▶ **What you are asked to do**
When you find the line with "counts as detached." among the records below, reproduce it and each line after it exactly, ending with the line with "Open Scope Z_scope.".

▶ **Input records**
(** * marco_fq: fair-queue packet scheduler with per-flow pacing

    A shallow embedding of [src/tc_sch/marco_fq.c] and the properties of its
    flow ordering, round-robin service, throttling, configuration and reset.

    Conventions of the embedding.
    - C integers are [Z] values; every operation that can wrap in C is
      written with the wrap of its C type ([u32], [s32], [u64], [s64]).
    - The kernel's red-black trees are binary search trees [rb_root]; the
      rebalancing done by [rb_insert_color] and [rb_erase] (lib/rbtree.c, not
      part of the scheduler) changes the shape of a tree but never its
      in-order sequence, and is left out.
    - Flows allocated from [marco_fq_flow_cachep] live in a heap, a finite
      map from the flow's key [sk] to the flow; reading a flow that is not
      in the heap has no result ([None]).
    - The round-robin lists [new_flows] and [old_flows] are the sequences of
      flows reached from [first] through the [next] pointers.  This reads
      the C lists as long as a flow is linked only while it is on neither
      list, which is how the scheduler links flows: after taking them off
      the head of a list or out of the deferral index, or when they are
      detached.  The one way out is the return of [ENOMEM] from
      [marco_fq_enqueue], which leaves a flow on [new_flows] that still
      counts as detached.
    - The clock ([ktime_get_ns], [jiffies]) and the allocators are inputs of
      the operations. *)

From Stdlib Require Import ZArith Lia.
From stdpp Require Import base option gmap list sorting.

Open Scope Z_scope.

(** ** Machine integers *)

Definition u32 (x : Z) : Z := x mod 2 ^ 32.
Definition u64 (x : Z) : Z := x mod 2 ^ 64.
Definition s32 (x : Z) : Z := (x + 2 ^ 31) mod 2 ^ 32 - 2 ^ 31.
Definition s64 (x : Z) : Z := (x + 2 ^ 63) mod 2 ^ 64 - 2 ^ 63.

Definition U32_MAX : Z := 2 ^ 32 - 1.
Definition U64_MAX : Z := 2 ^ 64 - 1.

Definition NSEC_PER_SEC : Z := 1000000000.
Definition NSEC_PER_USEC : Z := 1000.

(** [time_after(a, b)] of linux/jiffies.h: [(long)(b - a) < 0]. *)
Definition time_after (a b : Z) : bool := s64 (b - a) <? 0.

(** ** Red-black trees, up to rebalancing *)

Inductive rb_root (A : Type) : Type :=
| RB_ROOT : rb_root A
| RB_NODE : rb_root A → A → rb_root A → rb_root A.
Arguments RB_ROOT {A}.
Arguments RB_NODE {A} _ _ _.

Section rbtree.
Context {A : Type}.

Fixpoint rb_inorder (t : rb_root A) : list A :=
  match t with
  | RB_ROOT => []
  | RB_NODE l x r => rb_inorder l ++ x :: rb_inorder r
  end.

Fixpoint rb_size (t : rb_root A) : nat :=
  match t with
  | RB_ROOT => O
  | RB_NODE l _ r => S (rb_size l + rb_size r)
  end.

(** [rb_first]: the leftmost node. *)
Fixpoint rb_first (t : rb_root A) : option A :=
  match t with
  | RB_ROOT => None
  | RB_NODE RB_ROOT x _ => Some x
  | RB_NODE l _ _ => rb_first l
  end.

▶ **Answer to the problem**
      counts as detached.
    - The clock ([ktime_get_ns], [jiffies]) and the allocators are inputs of
      the operations. *)

From Stdlib Require Import ZArith Lia.
From stdpp Require Import base option gmap list sorting.

Open Scope Z_scope.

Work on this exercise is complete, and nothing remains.